Dicationic ionic liquids (DILs) are a subclass of ILs which are characterized by two cationic head groups linked to one another by means of a spacer. After the pioneering studies by Ohno et al.^15,16 and Armstrong et al.,¹⁷ DILs raised the interest of several research groups which investigated their potential field of applications,^18–20 also in comparison with the parental monocationic ILs (MILs). In fact, the most interesting aspect of DILs, which usually require a more demanding synthetic effort, is the possibility to capitalize on application-oriented advantages over the corresponding MILs. From a structural perspective, the additional variability options of DILs stem from the type and length of the linker between the two cations and/or from the nature of the cation, as asymmetric structures are also possible.

A few works indicated that DILs behave in a different way from the structurally related MILs when tested in the same application. For instance, it has been found that some DILs are characterized by lower polarity and different structural organizations,²¹ higher thermal stabilities,²² lower ecotoxicities,²³ higher activity in the cycloaddition of CO₂ to epoxides,²⁴ higher or lower cathodic reductions, depending on the type of spacer.²⁵

The physico-chemical properties of ILs, and accordingly their potential applications, are strictly governed by the type and strength of the interaction between the constituent ions.

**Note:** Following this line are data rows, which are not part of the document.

(** * Language-server session proxy and export dependency checker

    A shallow embedding of

      - [src/client/activation/node/languageServerProxy.ts]
        (class [NodeLanguageServerProxy]) and
      - [src/client/datascience/export/exportManagerDependencyChecker.ts]
        (class [ExportManagerDependencyChecker]).

    The proxy is asynchronous: a call of [start] runs until its next [await],
    and other calls ([start], [dispose]) and external events (a promise of a
    collaborator settles, a timer fires, the client finishes its handshake)
    happen in between.  It is modelled as a machine whose state holds the
    fields of the proxy, the store of deferred objects, the clients, and one
    continuation per pending call of [start]; an action runs one synchronous
    block of the source.  Every call to a collaborator is recorded in a trace. *)

From Stdlib Require Import Ascii.
From stdpp Require Import gmap strings list.

Set Default Proof Using "Type".

(** ** Results of calls: a value, or a thrown [Error] with its message *)

Inductive outcome (A : Type) : Type :=
| Returned (a : A)
| Threw (e : string).
Arguments Returned {A} a.
Arguments Threw {A} e.

(** Code that reads and writes a store [S] and may throw.  A throw keeps the
    writes made before it, as in the source language. *)
Definition Eff (S A : Type) : Type := S -> outcome A * S.

Definition ret {S A} (a : A) : Eff S A := fun s => (Returned a, s).
Definition throw {S A} (e : string) : Eff S A := fun s => (Threw e, s).
Definition bind {S A B} (m : Eff S A) (k : A -> Eff S B) : Eff S B :=
  fun s => match m s with
           | (Returned a, s') => k a s'
           | (Threw e, s') => (Threw e, s')
           end.
Definition try_catch {S A} (m : Eff S A) (h : string -> Eff S A) : Eff S A :=
  fun s => match m s with
           | (Returned a, s') => (Returned a, s')
           | (Threw e, s') => h e s'
           end.

Declare Scope eff_scope.
Delimit Scope eff_scope with eff.
Notation "'let!' x ':=' m 'in' k" := (bind m (fun x => k))
  (at level 10, x name, m at level 100, k at level 200) : eff_scope.
Notation "m ';;;' k" := (bind m (fun _ => k))
  (at level 100, k at level 200, right associativity) : eff_scope.
Open Scope eff_scope.

(** ** common/utils/async: [Deferred] *)

Module Async.

(** Modelled from the spec: the class behind [createDeferred] is not among
    the sources.  The readiness gate is "a promise-like object with states
    {pending, resolved, rejected}", "resolving/rejecting is one-shot per gate
    instance", with "a queryable already-settled predicate". *)
Inductive Deferred : Type :=
| Pending
| Resolved
| Rejected (reason : string).

Definition createDeferred : Deferred := Pending.

Definition resolve (d : Deferred) : Deferred :=
  match d with
  | Pending => Resolved
  | _ => d
  end.

Definition reject (reason : string) (d : Deferred) : Deferred :=
  match d with
  | Pending => Rejected reason
  | _ => d
  end.

Definition completed (d : Deferred) : bool :=
  match d with
  | Pending => false
  | _ => true
  end.

End Async.

(** ** activation/node/languageServerProxy.ts

    The decorators [traceDecorators.verbose], [traceDecorators.error] and
    [captureTelemetry] on [dispose], [start] and [serverReady] log and
    measure; they call the method at once and hand its result or exception
    on, and are left out.  [swallowExceptions] changes what the caller sees
    and is modelled. *)

Module Proxy.
Import Async.

Abbreviation ClientId := nat.
Abbreviation GateId := nat.
Abbreviation StrategyId := nat.
Abbreviation TaskId := nat.

(** [Resource] is [Uri | undefined]; the interpreter is passed through to the
    factory; of [LanguageClientOptions] only [connectionOptions] is touched. *)
Abbreviation Resource := (option string).
Abbreviation PythonInterpreter := string.
Record LanguageClientOptions : Type := mkOptions {
  connectionOptions : option StrategyId
}.

Global Instance LanguageClientOptions_eq_dec : EqDecision LanguageClientOptions.
Proof. solve_decision. Defined.

(** The entries [start] pushes on [disposables]: what [languageClient.start()]
    returns, the [ProgressReporting] object, and what
    [interpreterPathService.onDidChange] returns.  The first two carry the
    value of [this.languageClient] they were made from, the third the call
    of [start] that subscribed. *)
Inductive Disposable : Type :=
| TransportDisposable (c : ClientId)
| ProgressReporting (c : option ClientId)
| PathChangeSubscription (t : TaskId).

Global Instance Disposable_eq_dec : EqDecision Disposable.
Proof. solve_decision. Defined.

(** Calls that leave the proxy, in the order they are made.  Calls made by a
    call of [start] carry the name of that call. *)
Inductive Event : Type :=
| EvGetDirectory (t : TaskId)
| EvNewCancellationStrategy (t : TaskId) (s : StrategyId)
| EvCreateLanguageClient (t : TaskId) (r : Resource)
    (i : option PythonInterpreter) (o : LanguageClientOptions)
| EvClientStart (t : TaskId) (c : ClientId)
| EvSleep (t : TaskId) (ms : nat)
| EvGateResolve (t : TaskId) (g : GateId)
| EvGateReject (g : GateId) (reason : string)
| EvNewProgressReporting (t : TaskId) (c : option ClientId)
| EvOnDidChange (t : TaskId)
| EvOnTelemetry (t : TaskId) (c : ClientId)
| EvActivate (c : ClientId)
| EvTraceError (msg : string) (e : string)
| EvClientStop (c : ClientId)
| EvStrategyDispose (s : StrategyId)
| EvDisposableDispose (d : Disposable).

Global Instance Event_eq_dec : EqDecision Event.
Proof. solve_decision. Defined.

Intermolecular forces between cation and anion determine the presence of expanded network structures such as larger clusters or ion-pairs in the liquid phase. In the pursue of a deeper understanding of the interactions and structures of ILs, vibrational spectroscopy represents an invaluable option.²⁶

The frequency range between 2 and 300 cm⁻¹ involves intermolecular forces and can be studied by different experimental methods such as optical heterodyne-detected Raman-induced Kerr-effect spectroscopy (OHD-RIKES),^27–32 dielectric relaxation spectroscopy (DRS),^32–34 terahertz (THz) spectroscopy,^35–39 low-energy neutron scattering,⁴⁰ X-ray diffraction,⁴¹ far infrared (FIR) spectroscopy and Raman spectroscopy.^{36,38,42–47} It is worth mentioning that ILs' experimental spectra are usually difficult to interpret as a result of the complex combination of overlapping bands. Therefore, theoretical methods are often needed to assign specific vibrational motions.

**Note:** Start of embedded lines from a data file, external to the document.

(** * DetectaBias: the response parser, the report renderer and the page script

    A shallow embedding of [detectabias.py].  The program is a Streamlit
    page: the script is run from top to bottom on every interaction, the
    session state is carried from one run to the next, and every output is a
    call to the UI library.  A run is a function from the session state and
    what the browser and the outside services deliver during it to the next
    session state and the list of calls made.

    Conventions.
    - A Python [str] is a [string]; a character is one code point in
      U+0000..U+00FF.
    - The fixed texts of the page (headings, messages, the print style sheet)
      are one constructor each of [output]; values computed by the program are
      carried as arguments.
    - The libraries behind the program ([json.loads], [str.capitalize], the
      prompt template, the PDF reader and the model endpoint) are not part of
      the repository: the first three are variables of the section
      [Program], the last two are part of a run's input. *)

From Stdlib Require Import ZArith Ascii String List Bool Lia SpecFloat.
From stdpp Require Import base option list gmap strings.

Import ListNotations.
Local Open Scope string_scope.
Local Open Scope list_scope.

(** ** Python strings *)

Module Str.

(** [str.isspace] on one character, for the code points below 256:
    TAB..CR, FS..US, SPACE, NEL and NBSP. *)
Definition isspace (c : ascii) : bool :=
  let n := nat_of_ascii c in
  (((9 <=? n) && (n <=? 13)) || ((28 <=? n) && (n <=? 32))
   || (n =? 133) || (n =? 160))%nat.

(** [s.lstrip()] *)
Fixpoint lstrip (s : string) : string :=
  match s with
  | EmptyString => EmptyString
  | String c s' => if isspace c then lstrip s' else s
  end.

(** [s.rstrip()] *)
Fixpoint rstrip (s : string) : string :=
  match s with
  | EmptyString => EmptyString
  | String c s' =>
      match rstrip s' with
      | EmptyString => if isspace c then EmptyString else String c EmptyString
      | r => String c r
      end
  end.

(** [s.strip()] *)
Definition strip (s : string) : string := rstrip (lstrip s).

(** [s.split(sep)] for a separator of one character: one more piece than
    there are separators, empty pieces kept. *)
Fixpoint split (sep : ascii) (s : string) : list string :=
  match s with
  | EmptyString => [EmptyString]
  | String c s' =>
      if Ascii.eqb c sep then EmptyString :: split sep s'
      else match split sep s' with
           | piece :: pieces => String c piece :: pieces
           | [] => [String c EmptyString]
           end
  end.

(** [sep.join(pieces)] *)
Fixpoint join (sep : ascii) (pieces : list string) : string :=
  match pieces with
  | [] => EmptyString
  | [p] => p
  | p :: ps => p +:+ String sep (join sep ps)
  end.

(** [c in s] for a character [c] *)
Fixpoint contains (c : ascii) (s : string) : bool :=
  match s with
  | EmptyString => false
  | String d s' => Ascii.eqb d c || contains c s'
  end.

(** every character of [s] is white space *)
Fixpoint blank (s : string) : bool :=
  match s with
  | EmptyString => true
  | String c s' => isspace c && blank s'
  end.

(** the characters of [s], as [for ch in s] yields them *)
Fixpoint chars (s : string) : list string :=
  match s with
  | EmptyString => []
  | String c s' => String c EmptyString :: chars s'
  end.

End Str.

(** ** The regular expression of the fallback stage *)

Module Re.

For what concerns THz and FIR spectroscopy, a few studies have been performed mainly on imidazolium ILs [C₁C₂IM or C₄C₁IM and different anions]^35–37 or ammonium protic ILs.⁴⁸ The first evidence of ⁺C–H⋯A⁻ hydrogen bonding was reported by Fumino et al.⁴² The same authors showed that the vibrational frequency shifts, observed with different ILs, cannot be explained by mass effects and are rather a result of different anion–cation force constants.^36,42 Although the interpretation of these experimental spectra is not always univocal,²⁶ the potential of FIR-THz spectroscopy in broadening the understanding of the interactions between the ILs constituting ions has been demonstrated.

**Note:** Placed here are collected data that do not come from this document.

(** [load], from the first settled [Promise.all] on, for a given time
    value [weekAgo] of the date the count of the week is taken from
    ([load_settled_at] computes it from the clock).  [worklog_net i] is how
    the request for the [i]-th project (see [load_first_settled]) settles.
    The continuation closes over [controller] and never reads it here. *)
Definition load_settled (controller : nat) (weekAgo : Z)
    (me_net : Settled (Response MeResponse))
    (projects_net : Settled (Response ProjectsResponse))
    (worklog_net : nat -> Settled (Response WorklogsResponse))
    (s : State) : State :=
  let finally (s : State) := setLoading false s in
  match fetchWithAuth me_net, fetchWithAuth projects_net with
  | Normal meResp, Normal projResp =>
      let projects :=
        default [] (match projResp with Some r => Dto.data r | None => None end) in
      let worklogLists := imap (fun i p => worklog_list p (worklog_net i)) projects in
      let allWorklogs := List.concat worklogLists in
      (* [sort] works in place: from here on [allWorklogs] is the sorted array *)
      let allWorklogs := JSArray.sort createdAt_after allWorklogs in
      let recentWorklogs := take 5 allWorklogs in
      let totalProjects :=
        nullish_or
          (match projResp with
           | Some r => match meta r with
                       | Some m => totalItems m
                       | None => Undefined
                       end
           | None => Undefined
           end)
          (Number (Fin (Z.of_nat (length projects)))) in
      let worklogsThisWeek := length (List.filter (in_week weekAgo) allWorklogs) in
      finally
        (setData
           (Some {| me := match meResp with Some r => me_data r | None => None end;
                    projects := projResp;
                    recentWorklogs := recentWorklogs;
                    totals := {| totalProjects := totalProjects;
                                 worklogsThisWeek := worklogsThisWeek |} |})
           s)
  | _, _ =>
      finally (setData None (setError "Gagal memuat dashboard. Coba lagi." s))
  end.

To the best of our knowledge, no data are available for the FIR-THz intermolecular vibrational modes of DILs, while some work based on OHD-RIKES has shed some light on the interionic interactions of these systems.³⁷ Given the increasing interest in DILs, here we present our investigations on their intermolecular interactions by means of FIR spectroscopy, corroborated by DTF analyses. Our work focuses on one imidazolium dibistriflimide DIL ([MIC₆IM]²⁺ + 2Tf₂N⁻) and two imidazolium dibromide DILs ([BIC₄IB]²⁺ + 2Br⁻ and [BIC₅IB]²⁺ + 2Br⁻), which differ for the length of the linker (Fig. 1). The former DIL has been studied before by OHD-RIKES, while the latter are model structures of dibromide DILs which are liquid at room temperature.

Fig. 1 Structures of the dicationic ionic liquids (DILs) studied.

Results and discussion

The three dicationic ionic liquids (DILs) based on imidazolium charged centers were studied at the ab initio level.

The simulation of the complex phenomena that occur in such an intricate system like a dicationic ionic liquid, where charged moieties, some with several degrees of freedom, interact with each other, is a challenging task. In this paper, we will limit ourselves to a simple model system which corresponds to the minimal possible neutral cluster of ions: one dication and two single charged anions. Therefore, we will not be able to rationalize and explain all the features of the experimental spectra. However, the features predicted by this model are surely related to molecular motions of this simplified system, while the remaining ones will be likely related to motions that involve larger clusters.

When the molecular nature of these dications is taken into consideration, the most stable structure is a sandwich-like one where the two imidazolium rings assume a parallel arrangement. The distance and the relative orientation of the two parallel rings depend on the length of the linker and on the size of the non-linked sidechains. The monoatomic anions, for example bromides, can establish a larger number of interactions with the acidic hydrogens of the dication moiety compared to the corresponding monocationic ILs (all hydrogens in α to the nitrogen atoms, including those present on the aliphatic chains). In the resulting structure, the anions are sandwiched between the imidazolium fragments and positioned in such a way to maximize their distance. Some starting geometries fulfilling these considerations with different initial positions of the anions have been prepared and optimized at the DFT level. The structures with lower energy present the two anions diametrically opposed. Thus, we focalize on them. Some higher energy structures have been discarded. The resulting local minima are, in this case, not too different, from the qualitative point of view, from the initial geometric guess.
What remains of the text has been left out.